Two significant contributions were provided in this manuscript. The first was methodological in nature. We developed a novel technique for the stochastic embedding of the Empirical Mode Decomposition. This is lacking in the literature and introduces the definition of stochastic Multi-Kernel EMD by allowing for more robust solutions in classification or forecasting models based on non-stationary signal decomposition methods. As highlighted, two different stochastic EMD-GP embeddings have been presented. The first directly utilises the original IMFs in a GP compositional structure, while the second relies on an optimal cross-entropy-based procedure used to define band-limited IMFs (BLIMFs), which produce distributions more consistent with stationarity properties, making the fitting of GP models in the EMD-GP based BLIMF stochastic embedding more reliable than that obtained using only the original EMD IMFs. The selection of the optimal partitions to characterise the BLIMFs utilised a novel use of the cross entropy method based on importance sampling distribution to derive the optimal time-frequency partition employed for defining the BLIMFs.

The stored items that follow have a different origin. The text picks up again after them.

Lemma handle_spends ro o c : gas_wf c → spends c (handle ro o c).2.
Proof.
  assert (Hc64 : ∀ z, 0 <= wrap64 z) by (intros; apply wrap64_range).
  assert (Hadd : ∀ a b, 0 <= add64 a b) by (intros; apply wrap64_range).
  assert (Hmul : ∀ a b, 0 <= mul64 a b) by (intros; apply wrap64_range).
  intros Hwf. pose proof (spends_refl c Hwf) as Hr.
  assert (Hoog : spends c (mark_out_of_gas c)).
  { destruct Hwf. unfold spends, gas_wf. cbn. split_and!; [lia|lia|lia|done|].
    rewrite !gas_left_wf by (unfold gas_wf; cbn; lia). cbn. lia. }
  assert (Hch : ∀ f cost, used (gas (f (frame c))) = used (gas (frame c)) → limit (gas (f (frame c))) = limit (gas (frame c)) → 0 <= cost →
                spends c (charge_gas cost (with_frame f c)).2).
  { intros f cost Hu Hl Hcost. apply (spends_trans _ (with_frame f c)); [|apply charge_gas_spends; [|done]].
    - unfold spends, gas_wf, gas_left, meter_left. cbn. by rewrite Hu, Hl.
    - by apply (gas_wf_meter c); [cbn; rewrite Hu|cbn; rewrite Hl|]. }
  destruct o; cbn [handle snd]; try done.
  - by apply charge_gas_spends.
  - unfold read_slot. case_match; [done|]. destruct (host_sload _ _ _) as [[e|[v cold]] h].
    + by apply (spends_meter _ c).
    + pose proof (Hch (set_state h) (wrap64 (if cold then cold_storage_cost else warm_storage_read_cost))
        ltac:(done) ltac:(done) (Hc64 _)) as Hs. by destruct (charge_gas _ _).
  - unfold write_slot. case_match; [by apply (spends_meter _ c)|]. case_match; [done|]. case_match; [done|].
    destruct (host_sstore _ _ _ _) as [[e|[res cold]] h]; [by apply (spends_meter _ c)|]. by apply Hch.
  - unfold add_log. case_match; [by apply (spends_meter _ c)|].
    pose proof (charge_gas_spends (log_cost (zlen topics) (zlen data)) c Hwf (Hadd _ _)) as Hs.
    destruct (charge_gas _ _) as [[] c']; [|done]. by apply (spends_meter _ c').
  - unfold charge_account_access. case_match; [done|]. destruct (host_code_hash _ _) as [[e|[v cold]] h].
    + by apply (spends_meter _ c).
    + pose proof (Hch (set_state h) (if cold then COLD_ACCOUNT_ACCESS_COST else WARM_STORAGE_READ_COST)
        ltac:(done) ltac:(done) ltac:(by destruct cold)) as Hs. by destruct (charge_gas _ _).
  - unfold write_code. assert (Hcw : spends c (charge_code_write ro addr code c).2).
    { unfold charge_code_write. case_match; [by apply (spends_meter _ c)|].
      destruct (host_code_hash _ _) as [[e|[v cold]] h]; [by apply (spends_meter _ c)|].
      match goal with |- context [charge_gas ?x (with_frame (set_state h) c)] =>
        assert (Hs : spends c (charge_gas x (with_frame (set_state h) c)).2)
          by (apply Hch; [done|done|by case_match]) end.
      destruct (charge_gas _ _) as [[] c']; [|done]. cbn in Hs.
      apply (spends_trans _ c' _ Hs). apply charge_gas_spends; [apply Hs|apply Hadd]. }
    destruct (charge_code_write _ _ _ _) as [[] c']; [|done]. apply (spends_meter _ c'); [|done].
    cbn. by destruct (host_set_code _ _ _) as [[] ?].
Qed.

The introduction of the BLIMFs in the literature allows for probabilistic statements directly on the frequency domain, which has been a significant challenge in the literature for decades.
The second significant contribution produced was an essential demonstration of the utility of the stochastic embedding models for the EMD-GP frameworks, using both IMFs and BLIMFs. This allowed for the formulation of an ASR-SD system relying on such bases. It was shown that the stochastic EMD-GP embedding structures could be used in a GLRT-based inference testing procedure for speech signals to detect ataxic speech features. This is a critical task to solve when detecting the possibility of Parkinson’s disease in patients from those who do not display standard ataxic speech features. It was demonstrated that using the BLIMFs and GP stochastic embedding structures produced accuracies for the detection of ataxic speech in Parkinson’s patients with far greater accuracy than current state-of-the-art methods using SVMs and also outperformed standard GP models that did not utilise the EMD frameworks. This has been the case even when the adopted state-of-the-art kernel designs are based on a generative embedding framework for time-series kernels based on Fisher kernels. We furthermore proved the relevance of IMFs and BLIMFs by characterising novel features based on the fact that the application of the MFCCs on the raw data would always suffer from the stationarity requirements of these methodologies. Hence, the need for the proposed decomposition techniques further provides a relevant interpretation. We believe that the proposed EMD-GP frameworks hold great potential for developing other speech disorder analyses and detection of symptoms consistent with different neurological disorders, especially accurately when utilised in real-world recording environments using mobile phones in open doctors’ office environments or hospitals, where background noises can be significant. We demonstrated that even in such recording settings, it was still possible to diagnose ataxic speech accurately. This shows a substantial improvement over the current state-of-the-art methods we implemented compared to the real data case study.
Supporting information
Data Availability
The data can be found at https://zenodo.org/record/2867216#.Y4j7RXaZO3A The code for processing is available at this github repository https://github.com/mcampi111/EMD-Stochastic-Embedding-for-PD-Speech.
Funding Statement
The author(s) received no specific funding for this work.
References
- 1. Daoudi K, Das B, Tykalova T, Klempir J, Rusz J. Speech acoustic indices for differential diagnosis between Parkinson’s disease, multiple system atrophy and progressive supranuclear palsy. npj Parkinson’s Disease. 2022;8(1):142. doi: 10.1038/s41531-022-00389-6 [DOI] [PMC free article] [PubMed] [Google Scholar]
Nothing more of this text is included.